The University of Pennsylvania Perelman School of Medicine rose four spots in this year's U.S. News & World Report rankings to No. 2 after it decided to no longer submit data.

The Medical School previously was tied for the No. 6 spot. It is now only behind Johns Hopkins University on the 2023-24 U.S. News Best Medicine School Rankings, surpassing the two schools that were ranked in the top spots last year — Harvard University and New York University. On Jan. 24, the Medical School decided to end participation in the rankings only three days before the deadline to submit data. 

The school's decision came after concerns about the methodology used by U.S. News and other decisions to stop submitting data from top law and medical schools, such as Penn Carey Law and Harvard School of Medicine. 

For medical schools that did not submit data, U.S. News used data from statistical surveys and public metrics from the National Institutes of Health as part of their new methodology, according to the website.

U.S. News stated that it was dedicated to providing prospective students with a holistic measure of student experience and opportunities that may arise through education, especially as costs to attend continue to rise. 

The official changes to the methodology — which will be released in full on April 18 along with the law school rankings — includes an increased weight on faculty-to-student ratios, the addition of NIH grants to assess research quality, and a decrease in the weight of reputation surveys and MCAT and GPA scores.

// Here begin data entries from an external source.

Lemma check_quiet l i c g :
  calls l !! i = Some c -> c_inside c = false -> quiet l (firstCheck i c g l) /\ quiet l (secondCheck i c g l).
Proof.
  intros Hi Hout. unfold firstCheck, secondCheck. split; repeat case_match; try (by apply quiet_same);
    eapply (quiet_update _ _ i c); simpl; try done; intros Hc; simpl in Hc; congruence.
Qed.

Lemma counted_step l l' : counted l -> step l l' -> counted l'.
Proof.
  intros Hl [a Ha]. destruct a; simpl in Ha; unfold on_call, when, at_ in Ha; branches; simplify_eq; reflect_guards.
  - eapply quiet_counted; [done|]. split; simpl; [done|done|by apply insides_new|]. intros j d Hj Hin.
    destruct (decide (i = j)) as [<-|Hne]; [rewrite lookup_insert_eq in Hj; by simplify_eq|].
    rewrite lookup_insert_ne in Hj by done. destruct (c_point d) eqn:E; try done; exists d; by rewrite E.
  - eapply quiet_counted; [done|]. apply snapshot_quiet; [done|]. by apply (counted_outside l i c AtSnapshot).
  - eapply quiet_counted; [done|]. apply check_quiet; [done|]. by apply (counted_outside l i c AtFirstCheck).
  - eapply quiet_counted; [done|]. apply check_quiet; [done|]. by apply (counted_outside l i c AtSecondCheck).
  - by eapply enter_counted.
  - eapply quiet_counted; [done|]. eapply (quiet_update _ _ i c); simpl; try done. intros _. simpl. by destruct (c_point c).
  - by eapply leave_counted.
  - eapply quiet_counted; [done|]. eapply (quiet_update _ _ i c); simpl; try done. intros _. simpl. by destruct (c_point c).
  - by eapply quiet_counted, return_quiet.
  - by eapply quiet_counted, return_quiet.
  - eapply quiet_counted; [done|]. unfold onConnecting. case_match; by apply quiet_same.
  - eapply quiet_counted; [done|]. unfold onConnecting. case_match; by apply quiet_same.
  - eapply quiet_counted; [done|]. eapply quiet_trans; [..|by eapply cancel_quiet]; done.
  - by apply (quiet_counted l); [|apply quiet_same].
  - by apply (quiet_counted l); [|apply quiet_same].
  - eapply quiet_counted; [done|]. apply connected_quiet.
  - eapply quiet_counted; [done|]. apply disconnected_quiet.
  - eapply quiet_counted; [done|]. apply disconnected_quiet.
  - eapply quiet_counted; [done|]. apply close_frame.
  - eapply quiet_counted; [done|]. eapply quiet_trans; [..|by eapply cancel_quiet]; done.
  - eapply quiet_counted; [done|]. eapply quiet_trans; [..|by eapply cancel_quiet]; done.
  - by apply close_counted.
  - destruct Hl as [C1 C2 C3 C4]. split; simpl; [done|done| |done]. intros _. split; [done|]. intros ->. simpl in *.
    destruct (closing (rpcs l)); [|done]. simpl in C2. destruct (Z.eqb_spec (count (rpcs l)) 0) as [|Hnz]; [done|].
    by rewrite C2 in *.
  - by apply (quiet_counted l); [|apply quiet_same].
Qed.

Lemma counted_reachable l : reachable_link l -> counted l.
Proof.
  apply reachable_invariant; [|apply counted_step]. intros ? ->. split; simpl; [done|done|done|].
  intros i c Hi. by rewrite lookup_empty in Hi.
Qed.
End Counted.

(** ** Generations: what a gated call may be emitted on *)

(** Past the snapshot and not returned. *)
Definition admitted (c : call) : Prop :=
  match c_point c with AtSnapshot | Returned _ => False | _ => True end.
(** Its context is bound to its generation. *)
Definition is_bound (c : call) : Prop :=
  match c_point c with AtEnter | AtSelect => True | _ => False end.

(** A gated call was admitted by a reply that named its method, on the
    connection of its generation. *)
Definition call_ok (adv : gmap nat methodSet) (c : call) : Prop :=
  (c_gated c = true -> admitted c -> exists g ms, c_gen c = Some g /\ adv !! g = Some ms /\ c_method c ∈ ms)
  /\ (forall e, c_point c = Returned e -> c_inside c = true -> c_done c = true).

Definition emission_ok (adv : gmap nat methodSet) (e : emission) : Prop :=
  em_gated e = true -> em_terminal e = false -> exists ms, adv !! em_conn e = Some ms /\ em_method e ∈ ms.

(** The connections whose reply has been read. *)
Definition announced (t : transport) : bool := match t with TUp true | TClosed => true | _ => false end.

Record gated_ok (l : link) : Prop := {
  go_wire : Forall (emission_ok (advertised l)) (wire l);
  go_calls : map_Forall (fun _ c => call_ok (advertised l) c) (calls l);
  go_fresh : forall n, (conn l < n)%nat \/ (n = conn l /\ announced (trans l) = false) -> advertised l !! n = None
}.

(** The cancel functions the OnConnecting callback has still to run. *)
Definition todo (t : transport) : gset nat :=
  match t with TCallback (Some (CancelRun calls)) => calls | _ => ∅ end.

(** A call whose bound context is not done can still be canceled: its generation
    holds it, or the callback is about to. *)
Definition tracked (gens : gmap nat rpcGeneration) (t : transport) (i : nat) (c : call) : Prop :=
  forall g, c_gen c = Some g -> exists gen, gens !! g = Some gen
    /\ (is_bound c -> c_done c = false -> if canceled gen then i ∈ todo t else i ∈ bindings gen).

Record synced (l : link) : Prop := {
  sy_failing : failing l = [];
  sy_generation : generation l = match conn l with O => None | S _ => Some (conn l) end;
  sy_negotiated : forall m, m ∈ nr_Methods (negotiated l) ->
    advertised l !! conn l = Some (nr_Methods (negotiated l)) /\ conn l <> 0%nat;
  sy_generations : forall g gen, generations l !! g = Some gen ->
    (0 < g <= conn l)%nat /\ (canceled gen = true -> g <> conn l)
    /\ (canceled gen = false -> g = conn l \/ trans l = TCallback (Some (CancelStart g)));
  sy_start : forall g, trans l = TCallback (Some (CancelStart g)) -> g <> conn l;
  sy_idle : conn l = 0%nat -> trans l = TIdle \/ trans l = TClosed;
  sy_current : conn l <> 0%nat -> is_Some (generations l !! conn l);
  sy_calls : map_Forall (tracked (generations l) (trans l)) (calls l)
}.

U.S. News also stated that it will continue to incorporate data collected in the previous two years.

Johns Hopkins University was the only school above the Medical School, followed by Harvard School of Medicine at No. 3. The New York University Grossman School of Medicine dropped from No. 2 to No. 13, despite submitting data and not ending participation.  

Similar to its hopes for law school rankings, U.S. News said that it hopes to empower prospective medical students with the knowledge to ensure they choose the correct school, acknowledging that it is a “tough choice” to decide where to continue their education. 

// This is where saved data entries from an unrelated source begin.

(* ===== verification/HostLinkCalls.v ===== *)
(** * The methods of a Host's link (src/internal/realtime/hostlink/centrifuge.go, capability.go)

    What the pool calls on a link of the Centrifuge transport, each as the call
    it starts in [HostRpc]: a bind, an unbind and an attach on their reserved
    methods, gated by what the Host advertised, and a delivery on the session's
    channel, which is not. And the reading of capabilities: the reply
    [Negotiated] answers with, and the three predicates over it. *)

From S2P Require Import Prelude Wire Bindings Pool HostRpc.
Local Open Scope string_scope.

(** Core's names of the reserved methods, of the capabilities a connect reply
    may list beside them, and of a session's channel. *)
Class HostLinkNames := {
  HostLinkMethodBind : string;
  HostLinkMethodUnbind : string;
  HostLinkMethodAttach : string;
  HostLinkCapabilityGateResponse : string;
  HostLinkCapabilityAttributionPrincipal : string;
  HostLinkCapabilityPayloadReference : string;
  HostLinkChannel : TenantID -> SessionID -> string
}.

Section Calls.
Context `{HostLinkNames}.

(** ** The calls; [i] names the caller *)
Definition centrifugeLink_Bind (i : nat) : action := Start i HostLinkMethodBind true.
Definition centrifugeLink_Unbind (i : nat) : action := Start i HostLinkMethodUnbind true.
Definition centrifugeLink_Attach (i : nat) : action := Start i HostLinkMethodAttach true.
Definition centrifugeLink_DeliverCommand (i : nat) (tenant : TenantID) (session : SessionID) : action :=
  Start i (HostLinkChannel tenant session) false.

(** ** Capabilities *)
Definition GateResponseCapable (reply : VersionNegotiationResponse) : bool := Supports HostLinkCapabilityGateResponse reply.
Definition PrincipalCapable (reply : VersionNegotiationResponse) : bool := Supports HostLinkCapabilityAttributionPrincipal reply.
Definition PayloadReferenceCapable (reply : VersionNegotiationResponse) : bool := Supports HostLinkCapabilityPayloadReference reply.

Definition Negotiated (l : link) : result VersionNegotiationResponse :=
  match terminal l with
  | Some err => Fail err
  | None => if connecting l then Fail (wrapf [ErrLinkReconnecting]) else Ok (negotiated l)
  end.

Context `{HostLinkJSON}.

(** A capability is read off the reply of the link's current connection: in
    every interleaving of calls, reconnects and closes, whatever the reply
    [Negotiated] returns supports was advertised by that connection's own
    verified reply, never by an earlier one, and a link between connections or
    at its end answers with an error. *)
Theorem capability_follows_the_reply l reply method :
  reachable_link l -> Negotiated l = Ok reply -> Supports method reply = true ->
  terminal l = None /\ connecting l = false /\ conn l <> 0%nat /\ advertised l !! conn l = Some (nr_Methods reply) /\ method ∈ nr_Methods reply.
Proof.
  intros Hr Hn Hs. destruct (link_invariants l Hr) as (_ & _ & [_ Hsync]).
  unfold Negotiated in Hn. destruct (terminal l); [done|]. destruct (connecting l); [done|]. simplify_eq.
  unfold Supports in Hs. reflect_guards. destruct (sy_negotiated _ (Hsync eq_refl) _ Hs) as [? ?]. done.
Qed.

(** A delivery is not gated: it is admitted whenever the link has no final
    answer, between connections too. *)
Lemma delivery_is_not_gated i tenant session l l1 l2 :
  act (centrifugeLink_DeliverCommand i tenant session) l = Some l1 -> act (Snapshot i) l1 = Some l2 ->
  terminal l = None -> exists c, calls l2 !! i = Some c /\ admitted c.
Proof.
  simpl. unfold when, on_call. case_bool_decide as Hi; [|done]. intros [= <-]. simpl. rewrite lookup_insert_eq. simpl.
  unfold snapshot, admitted_by. simpl. intros [= <-] ->. eexists. simpl. rewrite lookup_insert_eq. split; [done|].
  unfold admitted. simpl. by destruct (generation l).
Qed.
End Calls.

(** ** A Host that takes payload references *)
Definition demo_names : HostLinkNames := {|
  HostLinkMethodBind := "bind"; HostLinkMethodUnbind := "unbind"; HostLinkMethodAttach := "attach";
  HostLinkCapabilityGateResponse := "gate"; HostLinkCapabilityAttributionPrincipal := "principal";
  HostLinkCapabilityPayloadReference := "reference"; HostLinkChannel t s := t ++ ":" ++ s |}.

Definition demo_capable : HostLinkJSON := {|
  CurrentWireVersion := 1;
  DecodeHostLinkConnectReply data := Some (MkNegotiation 1 {["bind"; data]});
  UnmarshalHostLinkError _ := None; UnmarshalObservation _ := None; UnmarshalCapacity _ := None; UnmarshalEnvelope _ := None |}.

Lemma capability_follows_the_reply_witness :
  exists l reply, Negotiated l = Ok reply /\ PayloadReferenceCapable (H := demo_names) reply = true
    /\ advertised l !! conn l = Some (nr_Methods reply).
Proof.
  set (l := default dialed (run_actions (H := demo_capable) (demo_connect "reference") dialed)).
  exists l, (negotiated l). split; [by vm_compute|]. split; [by vm_compute|].
  apply (capability_follows_the_reply (H0 := demo_capable) l (negotiated l) "reference"); [|by vm_compute..].
  apply (run_reachable (demo_connect "reference") dialed); [by apply reach_init|by vm_compute].
Defined.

In the publicized memo to end participation sent in January, Dean of the Medical School and Executive Vice President of the University of Pennsylvania for the Health System J. Larry Jameson emphasized the school's mission of innovation and impact to shape the future of medicine as the most important aspect in determining the school’s reputation. 

“The USNWR measures encourage the acceptance of students based upon the highest grades and test scores,” Jameson wrote in the press release. “Yet, we strive to identify and attract students with a wide array of characteristics that predict promise. The careers of transformative physicians, scientists, and leaders reveal the importance of other personal qualities, including creativity, passion, resilience, and empathy.”